• To do:
In the entries below, find the line with "Proof. done. Qed." and the line with "eexists. split; [done|].". Reproduce those two lines and every line between them exactly, and nothing more.

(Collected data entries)
------------------------------------------------------------------------

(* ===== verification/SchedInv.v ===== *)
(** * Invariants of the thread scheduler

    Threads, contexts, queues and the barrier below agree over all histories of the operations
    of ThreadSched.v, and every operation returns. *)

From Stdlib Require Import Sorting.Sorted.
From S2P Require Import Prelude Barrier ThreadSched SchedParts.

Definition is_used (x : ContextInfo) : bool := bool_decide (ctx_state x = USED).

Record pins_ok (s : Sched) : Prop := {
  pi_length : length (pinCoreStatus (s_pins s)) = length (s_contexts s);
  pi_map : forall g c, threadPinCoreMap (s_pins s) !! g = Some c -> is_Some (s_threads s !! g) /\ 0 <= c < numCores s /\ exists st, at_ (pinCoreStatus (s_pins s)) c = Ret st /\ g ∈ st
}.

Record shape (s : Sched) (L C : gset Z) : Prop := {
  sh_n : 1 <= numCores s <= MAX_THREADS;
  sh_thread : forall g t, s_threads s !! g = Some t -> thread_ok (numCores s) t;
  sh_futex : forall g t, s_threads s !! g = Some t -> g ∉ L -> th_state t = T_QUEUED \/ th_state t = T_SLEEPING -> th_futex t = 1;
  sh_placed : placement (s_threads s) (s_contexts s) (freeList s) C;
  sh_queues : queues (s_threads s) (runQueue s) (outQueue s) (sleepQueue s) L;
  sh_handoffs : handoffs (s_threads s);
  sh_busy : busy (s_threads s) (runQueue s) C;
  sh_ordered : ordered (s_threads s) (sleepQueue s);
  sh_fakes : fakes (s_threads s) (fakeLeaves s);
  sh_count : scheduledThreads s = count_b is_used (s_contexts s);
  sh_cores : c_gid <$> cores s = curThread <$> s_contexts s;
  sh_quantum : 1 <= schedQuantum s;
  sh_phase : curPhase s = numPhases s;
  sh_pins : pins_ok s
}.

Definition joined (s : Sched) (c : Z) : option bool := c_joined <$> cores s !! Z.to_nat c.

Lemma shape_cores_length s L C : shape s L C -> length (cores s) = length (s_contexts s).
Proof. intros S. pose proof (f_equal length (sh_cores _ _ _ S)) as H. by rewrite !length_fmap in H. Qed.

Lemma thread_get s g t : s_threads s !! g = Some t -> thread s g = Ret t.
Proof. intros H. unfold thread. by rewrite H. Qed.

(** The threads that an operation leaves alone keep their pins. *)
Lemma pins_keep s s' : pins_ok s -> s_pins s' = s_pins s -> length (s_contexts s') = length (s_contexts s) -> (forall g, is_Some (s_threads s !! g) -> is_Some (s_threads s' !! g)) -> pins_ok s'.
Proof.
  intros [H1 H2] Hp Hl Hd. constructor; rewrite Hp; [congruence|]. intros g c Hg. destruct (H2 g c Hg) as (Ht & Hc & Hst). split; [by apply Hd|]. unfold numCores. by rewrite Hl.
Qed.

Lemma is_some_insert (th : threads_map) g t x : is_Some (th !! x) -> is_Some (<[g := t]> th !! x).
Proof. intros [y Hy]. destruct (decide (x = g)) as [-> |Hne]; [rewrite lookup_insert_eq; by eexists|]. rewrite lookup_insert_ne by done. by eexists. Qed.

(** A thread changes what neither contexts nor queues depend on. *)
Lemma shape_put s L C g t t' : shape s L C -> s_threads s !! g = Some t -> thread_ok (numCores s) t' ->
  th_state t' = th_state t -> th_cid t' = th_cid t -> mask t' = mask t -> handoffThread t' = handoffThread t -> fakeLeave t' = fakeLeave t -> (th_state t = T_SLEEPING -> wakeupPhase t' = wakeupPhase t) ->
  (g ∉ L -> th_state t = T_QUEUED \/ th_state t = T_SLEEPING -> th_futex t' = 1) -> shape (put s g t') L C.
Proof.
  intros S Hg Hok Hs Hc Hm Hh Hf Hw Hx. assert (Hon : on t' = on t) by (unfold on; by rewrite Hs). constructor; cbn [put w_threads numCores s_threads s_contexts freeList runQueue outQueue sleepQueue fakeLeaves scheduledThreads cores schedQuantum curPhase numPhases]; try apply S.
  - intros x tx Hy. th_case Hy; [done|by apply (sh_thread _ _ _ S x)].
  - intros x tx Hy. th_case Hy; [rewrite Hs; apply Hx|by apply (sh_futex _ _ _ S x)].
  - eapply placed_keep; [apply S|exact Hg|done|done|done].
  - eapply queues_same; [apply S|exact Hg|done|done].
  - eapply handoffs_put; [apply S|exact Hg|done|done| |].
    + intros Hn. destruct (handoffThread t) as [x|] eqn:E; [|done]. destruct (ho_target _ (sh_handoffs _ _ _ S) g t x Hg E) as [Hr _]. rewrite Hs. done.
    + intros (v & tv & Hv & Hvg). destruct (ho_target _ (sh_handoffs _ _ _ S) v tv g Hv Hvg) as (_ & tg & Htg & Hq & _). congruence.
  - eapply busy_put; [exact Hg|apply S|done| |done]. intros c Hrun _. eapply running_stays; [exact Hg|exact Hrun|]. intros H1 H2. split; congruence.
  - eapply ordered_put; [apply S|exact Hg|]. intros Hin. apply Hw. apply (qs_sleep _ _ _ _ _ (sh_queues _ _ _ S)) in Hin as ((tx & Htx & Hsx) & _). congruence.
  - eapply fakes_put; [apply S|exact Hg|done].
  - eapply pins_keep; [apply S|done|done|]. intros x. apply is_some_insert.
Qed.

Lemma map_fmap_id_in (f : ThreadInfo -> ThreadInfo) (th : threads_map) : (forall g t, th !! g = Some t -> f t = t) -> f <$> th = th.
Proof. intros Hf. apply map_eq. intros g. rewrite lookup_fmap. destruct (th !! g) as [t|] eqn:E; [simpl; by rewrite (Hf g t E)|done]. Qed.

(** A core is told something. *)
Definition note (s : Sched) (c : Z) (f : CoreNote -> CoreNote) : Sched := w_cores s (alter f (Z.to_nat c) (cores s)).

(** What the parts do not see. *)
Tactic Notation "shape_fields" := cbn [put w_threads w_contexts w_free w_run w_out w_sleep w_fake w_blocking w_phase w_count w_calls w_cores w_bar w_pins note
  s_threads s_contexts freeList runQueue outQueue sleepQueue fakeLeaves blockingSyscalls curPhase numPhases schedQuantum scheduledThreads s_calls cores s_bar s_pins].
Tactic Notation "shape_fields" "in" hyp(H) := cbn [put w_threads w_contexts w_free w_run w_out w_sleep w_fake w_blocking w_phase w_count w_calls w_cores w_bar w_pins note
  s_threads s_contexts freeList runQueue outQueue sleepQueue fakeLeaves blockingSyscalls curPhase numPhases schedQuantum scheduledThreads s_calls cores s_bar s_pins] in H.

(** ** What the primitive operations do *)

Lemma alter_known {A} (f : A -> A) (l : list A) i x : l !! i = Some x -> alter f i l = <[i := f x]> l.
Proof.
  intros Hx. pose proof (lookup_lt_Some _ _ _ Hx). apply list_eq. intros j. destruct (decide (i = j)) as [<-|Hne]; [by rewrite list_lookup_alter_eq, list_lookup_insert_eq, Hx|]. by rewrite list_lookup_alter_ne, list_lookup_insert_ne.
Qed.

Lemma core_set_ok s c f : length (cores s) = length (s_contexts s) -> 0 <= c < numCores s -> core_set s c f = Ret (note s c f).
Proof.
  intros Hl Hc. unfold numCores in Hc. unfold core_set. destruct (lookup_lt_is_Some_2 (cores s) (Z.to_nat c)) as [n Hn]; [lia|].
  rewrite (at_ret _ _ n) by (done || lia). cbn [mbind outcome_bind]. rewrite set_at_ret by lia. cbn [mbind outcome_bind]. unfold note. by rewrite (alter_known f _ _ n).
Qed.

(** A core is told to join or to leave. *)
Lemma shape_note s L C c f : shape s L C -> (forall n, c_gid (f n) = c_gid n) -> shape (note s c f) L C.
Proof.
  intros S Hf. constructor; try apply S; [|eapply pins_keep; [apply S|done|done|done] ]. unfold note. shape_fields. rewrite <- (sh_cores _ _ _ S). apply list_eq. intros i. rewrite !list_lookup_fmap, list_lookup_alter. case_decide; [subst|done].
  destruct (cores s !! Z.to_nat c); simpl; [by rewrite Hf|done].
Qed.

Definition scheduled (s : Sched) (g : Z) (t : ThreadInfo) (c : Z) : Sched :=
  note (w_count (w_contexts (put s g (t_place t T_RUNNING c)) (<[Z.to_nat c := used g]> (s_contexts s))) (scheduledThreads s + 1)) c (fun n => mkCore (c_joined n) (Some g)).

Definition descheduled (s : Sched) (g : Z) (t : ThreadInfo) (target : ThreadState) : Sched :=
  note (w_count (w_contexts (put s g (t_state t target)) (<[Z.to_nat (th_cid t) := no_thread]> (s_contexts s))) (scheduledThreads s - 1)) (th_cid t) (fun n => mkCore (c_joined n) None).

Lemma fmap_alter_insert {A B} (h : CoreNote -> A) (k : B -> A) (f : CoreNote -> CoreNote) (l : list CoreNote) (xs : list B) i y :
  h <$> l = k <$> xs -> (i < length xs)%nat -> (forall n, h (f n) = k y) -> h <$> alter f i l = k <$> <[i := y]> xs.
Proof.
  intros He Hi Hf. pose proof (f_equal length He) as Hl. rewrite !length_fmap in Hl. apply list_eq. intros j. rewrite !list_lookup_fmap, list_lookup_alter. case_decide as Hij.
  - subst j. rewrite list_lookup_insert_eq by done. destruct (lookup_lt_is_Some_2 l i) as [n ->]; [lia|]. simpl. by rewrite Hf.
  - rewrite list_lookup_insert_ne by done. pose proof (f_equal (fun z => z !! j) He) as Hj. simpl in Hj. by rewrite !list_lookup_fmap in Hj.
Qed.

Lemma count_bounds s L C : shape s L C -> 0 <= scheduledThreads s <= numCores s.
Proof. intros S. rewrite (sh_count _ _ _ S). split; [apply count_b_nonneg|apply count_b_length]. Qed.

------------------------------------------------------------------------

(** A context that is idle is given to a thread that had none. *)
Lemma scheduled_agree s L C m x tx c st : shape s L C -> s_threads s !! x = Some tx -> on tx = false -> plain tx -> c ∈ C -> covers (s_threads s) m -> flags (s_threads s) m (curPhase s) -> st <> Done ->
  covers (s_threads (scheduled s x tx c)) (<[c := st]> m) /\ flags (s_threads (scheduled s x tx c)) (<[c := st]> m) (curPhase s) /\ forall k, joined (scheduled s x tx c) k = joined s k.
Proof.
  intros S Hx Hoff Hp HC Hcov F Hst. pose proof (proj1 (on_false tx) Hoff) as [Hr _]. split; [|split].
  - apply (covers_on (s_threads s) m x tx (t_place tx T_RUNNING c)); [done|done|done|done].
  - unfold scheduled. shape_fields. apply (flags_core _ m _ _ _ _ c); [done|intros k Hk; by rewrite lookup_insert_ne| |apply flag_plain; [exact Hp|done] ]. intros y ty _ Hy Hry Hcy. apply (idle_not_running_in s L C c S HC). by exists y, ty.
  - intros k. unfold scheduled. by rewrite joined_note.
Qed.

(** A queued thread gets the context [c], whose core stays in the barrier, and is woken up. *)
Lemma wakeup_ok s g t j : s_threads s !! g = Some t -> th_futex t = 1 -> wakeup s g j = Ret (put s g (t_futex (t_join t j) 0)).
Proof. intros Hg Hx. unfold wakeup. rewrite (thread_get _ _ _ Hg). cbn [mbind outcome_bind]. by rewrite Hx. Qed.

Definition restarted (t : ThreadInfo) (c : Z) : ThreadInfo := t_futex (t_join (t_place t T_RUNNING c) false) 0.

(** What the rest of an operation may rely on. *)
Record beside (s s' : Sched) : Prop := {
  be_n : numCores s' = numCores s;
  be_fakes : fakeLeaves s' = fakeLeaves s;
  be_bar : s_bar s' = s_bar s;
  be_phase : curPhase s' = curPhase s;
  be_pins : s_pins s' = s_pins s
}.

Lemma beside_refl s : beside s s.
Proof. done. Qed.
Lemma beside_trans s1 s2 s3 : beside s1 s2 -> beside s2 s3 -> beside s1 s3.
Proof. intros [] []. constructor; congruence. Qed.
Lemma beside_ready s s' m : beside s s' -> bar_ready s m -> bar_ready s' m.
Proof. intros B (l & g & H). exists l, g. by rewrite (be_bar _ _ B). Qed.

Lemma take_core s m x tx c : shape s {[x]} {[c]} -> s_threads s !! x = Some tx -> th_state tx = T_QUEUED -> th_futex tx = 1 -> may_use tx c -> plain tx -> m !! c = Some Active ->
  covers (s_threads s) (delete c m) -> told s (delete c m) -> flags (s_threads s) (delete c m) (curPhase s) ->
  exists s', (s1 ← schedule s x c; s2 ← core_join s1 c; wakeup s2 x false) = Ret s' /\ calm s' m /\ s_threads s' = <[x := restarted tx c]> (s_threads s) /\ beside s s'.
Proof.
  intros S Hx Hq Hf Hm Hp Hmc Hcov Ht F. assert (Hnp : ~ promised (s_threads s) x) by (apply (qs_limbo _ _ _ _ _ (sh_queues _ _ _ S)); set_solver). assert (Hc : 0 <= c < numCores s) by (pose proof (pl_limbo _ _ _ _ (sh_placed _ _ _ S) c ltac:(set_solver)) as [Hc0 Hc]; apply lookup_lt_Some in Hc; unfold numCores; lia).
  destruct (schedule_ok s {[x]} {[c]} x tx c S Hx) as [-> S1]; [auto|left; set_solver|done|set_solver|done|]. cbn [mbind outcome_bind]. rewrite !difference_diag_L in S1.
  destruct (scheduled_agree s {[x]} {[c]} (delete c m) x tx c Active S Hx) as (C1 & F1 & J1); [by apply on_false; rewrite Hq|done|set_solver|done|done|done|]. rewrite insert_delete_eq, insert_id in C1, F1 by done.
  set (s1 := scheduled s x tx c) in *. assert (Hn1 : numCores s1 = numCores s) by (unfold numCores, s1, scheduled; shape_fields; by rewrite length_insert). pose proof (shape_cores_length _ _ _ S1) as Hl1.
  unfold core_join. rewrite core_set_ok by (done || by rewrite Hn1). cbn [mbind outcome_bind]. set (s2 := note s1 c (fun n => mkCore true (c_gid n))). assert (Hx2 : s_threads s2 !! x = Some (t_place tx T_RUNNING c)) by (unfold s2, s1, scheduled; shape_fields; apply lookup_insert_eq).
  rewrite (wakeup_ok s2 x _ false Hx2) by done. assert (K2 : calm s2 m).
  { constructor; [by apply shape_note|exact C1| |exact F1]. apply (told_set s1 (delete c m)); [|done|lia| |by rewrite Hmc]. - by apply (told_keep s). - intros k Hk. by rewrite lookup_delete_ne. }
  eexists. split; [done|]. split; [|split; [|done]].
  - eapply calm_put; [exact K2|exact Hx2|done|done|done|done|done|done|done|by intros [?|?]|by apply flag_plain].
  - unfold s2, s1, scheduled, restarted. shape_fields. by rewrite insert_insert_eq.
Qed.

------------------------------------------------------------------------

• Expected answer:
Proof. done. Qed.
Lemma beside_trans s1 s2 s3 : beside s1 s2 -> beside s2 s3 -> beside s1 s3.
Proof. intros [] []. constructor; congruence. Qed.
Lemma beside_ready s s' m : beside s s' -> bar_ready s m -> bar_ready s' m.
Proof. intros B (l & g & H). exists l, g. by rewrite (be_bar _ _ B). Qed.

Lemma take_core s m x tx c : shape s {[x]} {[c]} -> s_threads s !! x = Some tx -> th_state tx = T_QUEUED -> th_futex tx = 1 -> may_use tx c -> plain tx -> m !! c = Some Active ->
  covers (s_threads s) (delete c m) -> told s (delete c m) -> flags (s_threads s) (delete c m) (curPhase s) ->
  exists s', (s1 ← schedule s x c; s2 ← core_join s1 c; wakeup s2 x false) = Ret s' /\ calm s' m /\ s_threads s' = <[x := restarted tx c]> (s_threads s) /\ beside s s'.
Proof.
  intros S Hx Hq Hf Hm Hp Hmc Hcov Ht F. assert (Hnp : ~ promised (s_threads s) x) by (apply (qs_limbo _ _ _ _ _ (sh_queues _ _ _ S)); set_solver). assert (Hc : 0 <= c < numCores s) by (pose proof (pl_limbo _ _ _ _ (sh_placed _ _ _ S) c ltac:(set_solver)) as [Hc0 Hc]; apply lookup_lt_Some in Hc; unfold numCores; lia).
  destruct (schedule_ok s {[x]} {[c]} x tx c S Hx) as [-> S1]; [auto|left; set_solver|done|set_solver|done|]. cbn [mbind outcome_bind]. rewrite !difference_diag_L in S1.
  destruct (scheduled_agree s {[x]} {[c]} (delete c m) x tx c Active S Hx) as (C1 & F1 & J1); [by apply on_false; rewrite Hq|done|set_solver|done|done|done|]. rewrite insert_delete_eq, insert_id in C1, F1 by done.
  set (s1 := scheduled s x tx c) in *. assert (Hn1 : numCores s1 = numCores s) by (unfold numCores, s1, scheduled; shape_fields; by rewrite length_insert). pose proof (shape_cores_length _ _ _ S1) as Hl1.
  unfold core_join. rewrite core_set_ok by (done || by rewrite Hn1). cbn [mbind outcome_bind]. set (s2 := note s1 c (fun n => mkCore true (c_gid n))). assert (Hx2 : s_threads s2 !! x = Some (t_place tx T_RUNNING c)) by (unfold s2, s1, scheduled; shape_fields; apply lookup_insert_eq).
  rewrite (wakeup_ok s2 x _ false Hx2) by done. assert (K2 : calm s2 m).
  { constructor; [by apply shape_note|exact C1| |exact F1]. apply (told_set s1 (delete c m)); [|done|lia| |by rewrite Hmc]. - by apply (told_keep s). - intros k Hk. by rewrite lookup_delete_ne. }
  eexists. split; [done|]. split; [|split; [|done]].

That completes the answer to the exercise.